Selecting a locus from the table will render alleles present in the database and their respective DNA sequence. Browse alleles by choosing them from the selector showing the respective frequency of the selected allele in the database. The sequence can be copied to the clipboard. A FASTA file comprising all hashed allele sequences from the currently selected locus can be exported with Save FASTA. To export the table with metadata of all loci included in the scheme, click the download button right next to the header Loci at the top.

4.4 Distance Matrix

The tab >> Distance Matrix shows a heatmap matrix of the allelic distances between the entries. For details on how the allelic distances are derived refer to 3.4 Calculation of Allelic Distance. For each pair of entries, the sum of allele variants that are not identical, i.e. allelic distance, is displayed in the respective cell. Here the choice, how missing values, i.e. entries having unsucessfull variant allocations for some loci, can have both small and big impact for the values and depends on different parameters (see 3.4.1 Missing Value Handling). In addition to the visualization with tree plots, changes in the missing value handling strategy can be directly observed in this overview. The readability of the matrix is enhanced by a heatmap. The values contained are normalized resulting in a color gradient from light green to dark red. The lowest value, which is always 0 in the diagonal (allelic distance of the same entry logically is zero), is highlighted in light green. The highest value (dark red) varies and depends on the highest allelic distance value in the matrix.

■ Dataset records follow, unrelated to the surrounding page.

Lemma request_echo_roundtrip_witness :
  let m := mk_msg 3 1 1 (mk_floats6 1117126656 1065353216 0 1115815936 0 0) 0 in
  valid_message m = true
  /\ snd (handleSerialInput (fun _ _ => encodeMessage m ++ [9]) (repeat 0 28) 0
          (mk_msg 0 0 0 (mk_floats6 0 0 0 0 0 0) 0) (T "request=0x08"%string))
     = Response 8 (Some m).
Proof.
  cbn zeta.
  set (m := mk_msg 3 1 1 (mk_floats6 1117126656 1065353216 0 1115815936 0 0) 0).
  assert (H1 : trim (T "request=0x08"%string) = T "request="%string ++ T "0x08"%string)
    by reflexivity.
  assert (H2 : List.length (repeat 0 28) = 28%nat) by reflexivity.
  assert (H3 : valid_message m = true) by reflexivity.
  assert (H4 : (fun _ _ => encodeMessage m ++ [9]) (request_address (trim (T "0x08"%string))) 28%Z
               = encodeMessage m ++ [9]) by reflexivity.
  split; [exact H3|].
  exact (request_echo_roundtrip (fun _ _ => encodeMessage m ++ [9]) (repeat 0 28) 0
           (mk_msg 0 0 0 (mk_floats6 0 0 0 0 0 0) 0) m _ _ [9] H1 H2 H3 H4).
Defined.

Figure 13: Distance matrix showing the allelic distance of each entry pair.

There is the option to change the appearance of the matrix. Choose whether Assembly Name, Assembly ID or Index is displayed as column or row headers. As sometimes the focus might be centered on the subset of entries that are marked as included ion the entry table, the switch Only Included Entries can be toggled to show only this selection. Also the display of the diagonal line and the upper triangle can be activated or deactivated using the switches Show Diagonal and Show Upper Triangle respectively. The distance matrix can be downloaded as CSV file. Note, that the matrix is downloaded as currently displayed, including all the changes made to the appearance (e.g. with or without diagonal or Index instead of Assembly Name as header).

4.5 Missing Values

Missing values occur if a locus can not be found in the assembly or if the present allele contains mutations leading to a dysfunctional gene. As long as no entry in the local database has any missing values, the >> Missing Values tab is not displayed. When adding a new entry with NA value(s) to the local database, containing no missing values so far, reloading the database will automatically have the >> Missing Values tab render, to call attention on the newly occurring missing values. This tab provides statistical information about the occurrence of missing values, and most importantly: control buttons for the user, to select the strategy how missing values are treated for subsequent analyses. The selection how these values should be handled directly impacts the calculation of the allelic distances between the bacterial isolates. The options to choose from are detailed in 3.4.1 Missing Value Handling. Due to the importance of missing values and how they are treated, upon loading local databases containing at least one missing value, the >> Missing Values tab will always be rendered first.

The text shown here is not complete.